(** ** Facts: the methods without faults *)

Lemma set_fs_same w : set_fs (w_fs w) w = w.
Proof. by destruct w. Qed.

Lemma regularBlobFileInfo_quiet path w :
  quiet w → regularBlobFileInfo path w =
  (match fs_dir (w_fs w) !! Named (filepath_Clean path) with Some i => Ok i | None => Err storage_ErrNotFound end, w).
Proof.
  intros Hq. unfold regularBlobFileInfo, attempt, os_Lstat. rewrite quiet_syscall by done.
  destruct (fs_dir (w_fs w) !! _); cbn [fst snd]; by rewrite set_fs_same.
Qed.
Lemma openRegularBlobFile_quiet path w :
  quiet w → openRegularBlobFile path w =
  match fs_dir (w_fs w) !! Named (filepath_Clean path) with
  | Some i => (Ok (fs_next (w_fs w)), set_fs (open_read i (w_fs w)) w)
  | None => (Err storage_ErrNotFound, w)
  end.
Proof.
  intros Hq. unfold openRegularBlobFile, bind at 1. rewrite regularBlobFileInfo_quiet by done.
  destruct (fs_dir (w_fs w) !! _) as [i|] eqn:Ei; [|done].
  unfold attempt, os_Open. rewrite quiet_syscall by done. cbv zeta. rewrite Ei. cbn [fst snd]. fold (open_read i (w_fs w)).
  unfold on_error, attempt, bind, file_Stat. rewrite quiet_syscall by done. unfold with_fd. cbn. rewrite lookup_insert_eq. cbn.
  unfold validateRegularBlobFile. rewrite bool_decide_eq_true_2 by done. done.
Qed.
Lemma file_Close_quiet i f w :
  quiet w → fs_wf f → w_fs w = open_read i f → file_Close (fs_next f) w = (Ok tt, set_fs (read_done f) w).
Proof.
  intros Hq Hf Hw. destruct (file_Close (fs_next f) w) as [r w'] eqn:E. pose proof (file_Close_read _ _ _ _ _ Hf Hw E) as Hw'.
  unfold file_Close in E. rewrite quiet_next, Hw in E by done. cbn [open_read fs_fds] in E. rewrite lookup_insert_eq in E.
  injection E as <- <-. by rewrite <- Hw'.
Qed.
Lemma read_and_close_quiet i f w :
  quiet w → fs_wf f → w_fs w = open_read i f → read_and_close (fs_next f) w = (Ok (file_data i f), set_fs (read_done f) w).
Proof.
  intros Hq Hf Hw. unfold read_and_close, attempt, file_ReadAll. rewrite quiet_syscall by done.
  unfold with_fd. rewrite Hw. cbn [open_read fs_fds]. rewrite lookup_insert_eq. cbn [fst snd].
  by rewrite (file_Close_quiet i f).
Qed.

···

§ Exercise requirements:
All lines in the listing above that contain "Some" should be shown.

§ Written response:
  (match fs_dir (w_fs w) !! Named (filepath_Clean path) with Some i => Ok i | None => Err storage_ErrNotFound end, w).
  | Some i => (Ok (fs_next (w_fs w)), set_fs (open_read i (w_fs w)) w)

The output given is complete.